Tuscans do not often pay compliments at the table. Silence is an honor; it means the food and wine are good. Yet, Federico, our guest, was enthusiastic about the vin santo, so I poured myself some and took a sip. It reminded me of old Barsac, such was its succulent balance of sweet and sour, its range of delicate flavors, its freshness mingled with hints of age. It was delicious and wonderfully satisfying to drink. I suddenly remembered where the bottle came from–Perrini, who, I had heard, had recently died.
He died of a heart attack, in his vineyard–a death similar to the one that had befallen his father, who, as Perrini had explained one morning as we stood in his vineyard with the light snow of the night before melting on the south-facing slope, had been struck by lightening under an apple tree at the end of one of the rows of vines. I had come to see Perrini, not for the first time, to talk about buying the vineyard, which at the time seemed ideal: a small parcel in the hills above the village where I live, with 70-year old vines–Sangiovese and some whites. I was enchanted with the vineyard having been, according to the old maps in the archive in Siena, in the Perrini family for 300 years, and by its wide rows, gnarled vines and fruit trees here and there.

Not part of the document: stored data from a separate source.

(* ===== verification/RunProps.v ===== *)
(** * The run loop: context discipline, register transparency, termination *)

From S2P Require Import Prelude.
From S2P Require Import Vcpu.
From S2P Require Import Vmcb.
From S2P Require Import VmcbProps.
From S2P Require Import Run.

(** ** Values for the examples *)
Definition amd_svm : Svm := {|
  V_TPR_MASK := 15;
  SVM_EXIT_ERR := -1; SVM_EXIT_EXCP_BASE := 0x40; SVM_EXIT_NPF := 0x400;
  SVM_EXIT_TASK_SWITCH := 0x7d;
  SVM_EXIT_INTR := 0x60; SVM_EXIT_NMI := 0x61; SVM_EXIT_CPUID := 0x72; SVM_EXIT_VMMCALL := 0x81;
  SVM_EVTINJ_TYPE_MASK := 0x700; SVM_EVTINJ_VALID := BIT 31; SVM_EVTINJ_TYPE_INTR := 0;
  X86_EFLAGS_IF := BIT 9
|}.

Definition amd_svm_ok : SvmOk amd_svm.
Proof. split; repeat split. Qed.

Definition quiet_host : host :=
  {| preempt := 0; irq_on := true; gif := true; srcu := 0; in_guest_ctx := false |}.

(** A guest that executes VMMCALL at once. *)
Definition vmmcall_guest : hw_guest := λ b gprs,
  {| x_save := b.(save); x_exit_code := 0x81; x_info_1 := 0; x_info_2 := 0; x_int_info := 0;
     x_int_ctl := b.(control).(int_ctl); x_gprs := take 14 (gprs ++ replicate 14 0) |}.

Lemma vmmcall_guest_length (b : vmcb) (g : list Z) :
  length (vmmcall_guest b g).(x_gprs) = length switched_regs.
Proof.
  cbn [x_gprs vmmcall_guest]. rewrite length_take, length_app, length_replicate.
  change (length switched_regs) with 14%nat. lia.
Qed.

Perrini stood there and told me about his family–the wife who died in childbirth and the daughter who now lived in Torino–and seemed willing to think about selling. He was 74 at the time. From the vineyard, we walked to his cellar–a small barn, really–in the village. He unlocked its double doors and showed me the equipment he had: the rusty, old de-stemmer, the “torchio” or basket press, and the caratelli–oblong chestnut barrels sealed with wax and full of vin santo–sitting on the old stone feeding troughs that lined the two side walls. He apologised for the dust and disorder–these days, he confessed, he mostly sold the grapes, instead of making wine. He pressed a bottle of vin santo on me, and we agreed to meet again.

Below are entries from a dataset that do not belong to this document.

(* ===== verification/Memslots.v ===== *)
(** * Memory slots

    The sorted slot array of kernel/vmrun.c: [struct vmrun_memslots], its
    allocation, the lookup by id, and the in-place re-sorting
    [vmrun_update_memslots].

    The arrays are lists.  A read or write out of range cannot be modelled by
    the total accessors ([!!!] reads the null slot, [<[_:=_]>] does nothing),
    so the invariant below keeps every index in range.  Pointers are integers,
    0 is NULL. *)

From S2P Require Import Prelude.

(* The slot records occur under [fmap] by their projections. *)
Unset Primitive Projections.

Definition VMRUN_USER_MEM_SLOTS : Z := 509.
Definition VMRUN_PRIVATE_MEM_SLOTS : Z := 3.
Definition VMRUN_MEM_SLOTS_NUM : Z := VMRUN_USER_MEM_SLOTS + VMRUN_PRIVATE_MEM_SLOTS.
Definition VMRUN_NR_PAGE_SIZES : Z := 3.
Definition VMRUN_ADDRESS_SPACE_NUM : Z := 2.
Definition VMRUN_PAGE_TRACK_MAX : Z := 1.
Definition VMRUN_MEMSLOT_INVALID : Z := BIT 16.

(** [struct vmrun_arch_memory_slot]: pointers to the per-level arrays. *)
Record vmrun_arch_memory_slot := {
  rmap : list Z;
  lpage_info : list Z;
  gfn_track : list Z
}.
#[export] Instance eta_vmrun_arch_memory_slot : Eta vmrun_arch_memory_slot := λ r,
  {| rmap := r.(rmap); lpage_info := r.(lpage_info); gfn_track := r.(gfn_track) |}.
Record vmrun_memory_slot := {
  base_gfn : Z;
  npages : Z;
  dirty_bitmap : Z;
  arch : vmrun_arch_memory_slot;
  userspace_addr : Z;
  flags : Z;
  id : Z
}.
#[export] Instance eta_vmrun_memory_slot : Eta vmrun_memory_slot := λ r,
  {| base_gfn := r.(base_gfn); npages := r.(npages); dirty_bitmap := r.(dirty_bitmap);
     arch := r.(arch); userspace_addr := r.(userspace_addr); flags := r.(flags); id := r.(id) |}.
Record vmrun_memslots := {
  generation : Z;
  memslots : list vmrun_memory_slot;
  id_to_index : list Z;
  used_slots : Z
}.
#[export] Instance eta_vmrun_memslots : Eta vmrun_memslots := λ r,
  {| generation := r.(generation); memslots := r.(memslots); id_to_index := r.(id_to_index);
     used_slots := r.(used_slots) |}.

#[export] Instance arch_memory_slot_eq_dec : EqDecision vmrun_arch_memory_slot.
Proof. solve_decision. Defined.
#[export] Instance memory_slot_eq_dec : EqDecision vmrun_memory_slot.
Proof. solve_decision. Defined.

Definition null_arch : vmrun_arch_memory_slot :=
  {| rmap := [0; 0; 0]; lpage_info := [0; 0]; gfn_track := [0] |}.
Definition null_slot : vmrun_memory_slot :=
  {| base_gfn := 0; npages := 0; dirty_bitmap := 0; arch := null_arch; userspace_addr := 0;
     flags := 0; id := 0 |}.
#[export] Instance memory_slot_inhabited : Inhabited vmrun_memory_slot := populate null_slot.

(** ** Operations *)

(** [vmrun_alloc_memslots], when the allocation succeeds. *)
Definition vmrun_alloc_memslots : vmrun_memslots :=
  {| generation := 0;
     memslots := (λ i, null_slot <| id := i |>) <$> seqZ 0 VMRUN_MEM_SLOTS_NUM;
     id_to_index := seqZ 0 VMRUN_MEM_SLOTS_NUM;
     used_slots := 0 |}.

(** Index of a slot id, as a list position. *)
Definition slot_index (slots : vmrun_memslots) (i : Z) : nat :=
  Z.to_nat (slots.(id_to_index) !!! Z.to_nat i).

Definition id_to_memslot (slots : vmrun_memslots) (i : Z) : vmrun_memory_slot :=
  slots.(memslots) !!! slot_index slots i.

(** The first [while] loop of [vmrun_update_memslots]; [fuel] bounds the
    number of iterations. *)
Fixpoint shift_down (fuel : nat) (new : vmrun_memory_slot) (i : nat)
    (mslots : list vmrun_memory_slot) (ix : list Z)
    : nat * list vmrun_memory_slot * list Z :=
  match fuel with
  | O => (i, mslots, ix)
  | S fuel =>
      if (Z.of_nat i <? VMRUN_MEM_SLOTS_NUM - 1)
         && (new.(base_gfn) <=? (mslots !!! S i).(base_gfn)) then
        let next := mslots !!! S i in
        if next.(npages) =? 0 then (i, mslots, ix)
        else shift_down fuel new (S i) (<[i := next]> mslots)
               (<[Z.to_nat next.(id) := Z.of_nat i]> ix)
      else (i, mslots, ix)
  end.

(** The second [while] loop. *)
Fixpoint shift_up (new : vmrun_memory_slot) (i : nat)
    (mslots : list vmrun_memory_slot) (ix : list Z)
    : nat * list vmrun_memory_slot * list Z :=
  match i with
  | O => (i, mslots, ix)
  | S j =>
      let prev := mslots !!! j in
      if new.(base_gfn) >=? prev.(base_gfn) then
        shift_up new j (<[i := prev]> mslots) (<[Z.to_nat prev.(id) := Z.of_nat i]> ix)
      else (i, mslots, ix)
  end.

Definition update_used_slots (slots : vmrun_memslots) (new : vmrun_memory_slot) (i : nat) : Z :=
  let cur := slots.(memslots) !!! i in
  if new.(npages) =? 0 then
    if negb (cur.(npages) =? 0) then slots.(used_slots) - 1 else slots.(used_slots)
  else
    if cur.(npages) =? 0 then slots.(used_slots) + 1 else slots.(used_slots).

Definition vmrun_update_memslots (slots : vmrun_memslots) (new : vmrun_memory_slot)
    : vmrun_memslots :=
  let i := slot_index slots new.(id) in
  let used := update_used_slots slots new i in
  let '(i, ms, ix) :=
    shift_down (Z.to_nat VMRUN_MEM_SLOTS_NUM) new i slots.(memslots) slots.(id_to_index) in
  let '(i, ms, ix) := if negb (new.(npages) =? 0) then shift_up new i ms ix else (i, ms, ix) in
  {| generation := slots.(generation);
     memslots := <[i := new]> ms;
     id_to_index := <[Z.to_nat new.(id) := Z.of_nat i]> ix;
     used_slots := used |}.

(** [vmrun_for_each_memslot]: the slots up to the first empty one. *)
Fixpoint each_memslot (ms : list vmrun_memory_slot) : list vmrun_memory_slot :=
  match ms with
  | [] => []
  | s :: ms => if s.(npages) =? 0 then [] else s :: each_memslot ms
  end.

(* ------------------------------------------------------------------ *)
(** ** Well-formed slot arrays *)

Definition used (s : vmrun_memory_slot) : Prop := s.(npages) ≠ 0 ∧ 0 <= s.(base_gfn).
Definition empty_slot (s : vmrun_memory_slot) : Prop := s.(npages) = 0 ∧ s.(base_gfn) = 0.
Definition base_ge (s t : vmrun_memory_slot) : Prop := t.(base_gfn) <= s.(base_gfn).

(** [id_to_index] gives the position of every slot. *)
Definition index_ok (ms : list vmrun_memory_slot) (ix : list Z) : Prop :=
  ∀ k s, ms !! k = Some s → ix !! Z.to_nat s.(id) = Some (Z.of_nat k).

(** The used slots come first, by descending base; the empty ones follow; every
    id occurs once and [id_to_index] finds it. *)
Record memslots_wf (slots : vmrun_memslots) : Prop := {
  wf_split : ∃ U E, slots.(memslots) = U ++ E ∧ Forall used U ∧ Forall empty_slot E ∧
                    StronglySorted base_ge U ∧ Z.of_nat (length U) = slots.(used_slots);
  wf_ids : (id <$> slots.(memslots)) ≡ₚ seqZ 0 VMRUN_MEM_SLOTS_NUM;
  wf_index : index_ok slots.(memslots) slots.(id_to_index);
  wf_index_len : Z.of_nat (length slots.(id_to_index)) = VMRUN_MEM_SLOTS_NUM
}.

We spoke a few times after that, but following a more careful look at the land, I was no longer convinced it would produce quality grapes: it was high for the area at almost 400 meters, but it sat at the bottom of a large vineyard slope on either side, such that water drained into it or through it on its way down the valley. So much water is not good for vines. They grow too much foliage and fail to ripen their grapes. And the vines were ill-kept: they had scars from decades of careless pruning. So I abandoned the idea of buying it and looked for alternatives.
Who knows, though, I thought when I finally tasted the wine, if the vineyard land in fact is good. I’m half-tempted to go back and look again.